Provided records -
(** C40: reading a parameter that is a double as an integer is defined except at one
    value: the bound of the type is compared as a double, which rounds it up, so
    [2 ^ 63] passes the check of [GetEventIntValue] and [2 ^ 64] the one of
    [GetEventUintValue], and neither has a conversion to the type. *)
Theorem double_read_undefined e e' b key d :
  InitBuilder e = Done (e', b) → ParseValueByKey b key TyDouble = Some (CFloat TDouble d) → is_u 64 d →
  (GetEventIntValue key e = Undefined UB_Conversion ↔ d = double_pow2 63) ∧
  (GetEventUintValue key e = Undefined UB_Conversion ↔ d = double_pow2 64).
Proof.
  intros HI HD Hd. destruct (double_not_integer b key d 64 HD) as [Ei Eu].
  unfold GetEventIntValue, GetEventUintValue, get_int, get_uint. rewrite HI. cbn [obind fst snd]. rewrite HD, Ei, Eu.
  split.
  - destruct (double_within d (- 2 ^ 63) (2 ^ 63)) eqn:HW.
    + rewrite <- (double_to_int_undefined d (- 2 ^ 63) 63) by (done || lia). destruct double_to_int; cbn; split; congruence.
    + split; [done|]. intros ->. by vm_compute in HW.
  - destruct (double_within d 0 (2 ^ 64)) eqn:HW.
    + rewrite <- (double_to_int_undefined d 0 64) by (done || lia). destruct double_to_int; cbn; split; congruence.
    + split; [done|]. intros ->. by vm_compute in HW.
Qed.

End Doubles.

(** ** Raw data and builder say the same *)

Section Sync.
Context `{HP : Heap} `{SC : Securec} `{!HeapTotal HP}.

Definition Holds (r : RawData) (M : Meaning) : Prop :=
  ∃ b, builder_ok b ∧ meaning b = M ∧ usable r ∧ contents r = builder_block b.

Definition Sync (e : SysEvent) (M : Meaning) : Prop :=
  M_fits M ∧ log_ e = log (m_header M) ∧
  (∃ r M', rawData_ e = Some r ∧ Holds r M' ∧ M_fits M' ∧ (isUpdated_ e = false → M' = M)) ∧
  match builder_ e with
  | Some b => builder_ok b ∧ meaning b = M
  | None => isUpdated_ e = false
  end.

Lemma padded_header_idem h : header_inv h → padded_header (padded_header h) = padded_header h.
Proof.
  intros [(Hd & Hn & _) [Hd0 Hn0]].
  assert (∀ n s, (length s < n)%nat → 0 ∉ s → c_str (padded n s) = s) as Hc.
  { intros n s Hl. unfold padded. assert (∃ k, (n - length s)%nat = S k) as [k ->] by (exists (n - length s - 1)%nat; lia).
    clear Hl. induction s as [|c s IH]; intros H0; [done|]. cbn [c_str app]. apply not_elem_of_cons in H0 as [Hne H0].
    rewrite (proj2 (Z.eqb_neq c 0)) by done. by rewrite IH. }
  pose proof (c_str_short 16 _ Hd Hd0). pose proof (c_str_short 32 _ Hn Hn0).
  unfold padded_header. cbn. rewrite !Hc by (lia || apply c_str_no_nul). done.
Qed.

(** A builder read from raw data, and what the first read or write makes. *)
Lemma holds_rebuild r M : Holds r M → M_fits M → ∃ b, RawDataBuilder_from (Some r) = Done b ∧ builder_ok b ∧ meaning b = M.
Proof.
  intros (b & Hb & <- & Hu & Hc) HF. destruct (builder_fits b Hb HF) as [Hcnt Hsize].
  destruct (rebuild_from_block b r Hb Hcnt Hsize Hu Hc) as (b' & HR & Hb' & Hh & Ht & _ & Hd).
  exists b'. split_and!; [done..|]. unfold meaning. rewrite Hh, Ht, Hd, padded_header_idem by apply Hb.
  f_equal. unfold DecodedEvent.opened_trace, padded_header. cbn. by destruct (_ =? 1).
Qed.

Lemma init_builder e M :
  Sync e M → ∃ b, InitBuilder e = Done (set_builder e (Some b), b) ∧ builder_ok b ∧ meaning b = M.
Proof.
  intros (HF & _ & (r & M' & Hr & HH & HF' & HM) & Hb). unfold InitBuilder. destruct (builder_ e) as [b|] eqn:E.
  - exists b. split; [|done]. destruct e; cbn in *. by subst.
  - rewrite Hr. destruct (holds_rebuild r M' HH HF') as (b & -> & Hok & Hm). exists b.
    split; [done|]. rewrite Hm, HM by done. done.
Qed.

Lemma set_builder_sync e M b : Sync e M → builder_ok b → meaning b = M → Sync (set_builder e (Some b)) M.
Proof. intros (HF & Hl & HR & _) Hb Hm. by split_and!. Qed.

(** A change of the parameters through the builder. *)
Lemma update_sync e M b f :
  Sync e M → builder_ok b → meaning b = M_params f M → M_fits (M_params f M) →
  Sync (set_updated (set_builder e (Some b)) true) (M_params f M).
Proof.
  intros (HF & Hl & (r & M' & Hr & HH & HF' & HM) & _) Hb Hm HF2. split_and!; try done.
  exists r, M'. by split_and!.
Qed.

(** *** Writing in place *)

Lemma usable_block r b : usable r → contents r = builder_block b → len_ r = Zlen (builder_block b).
Proof. intros Hu <-. by apply usable_len. Qed.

Your task -
Copy out every line in the entries above that holds "contents".

Finished task -
  ∃ b, builder_ok b ∧ meaning b = M ∧ usable r ∧ contents r = builder_block b.
Lemma usable_block r b : usable r → contents r = builder_block b → len_ r = Zlen (builder_block b).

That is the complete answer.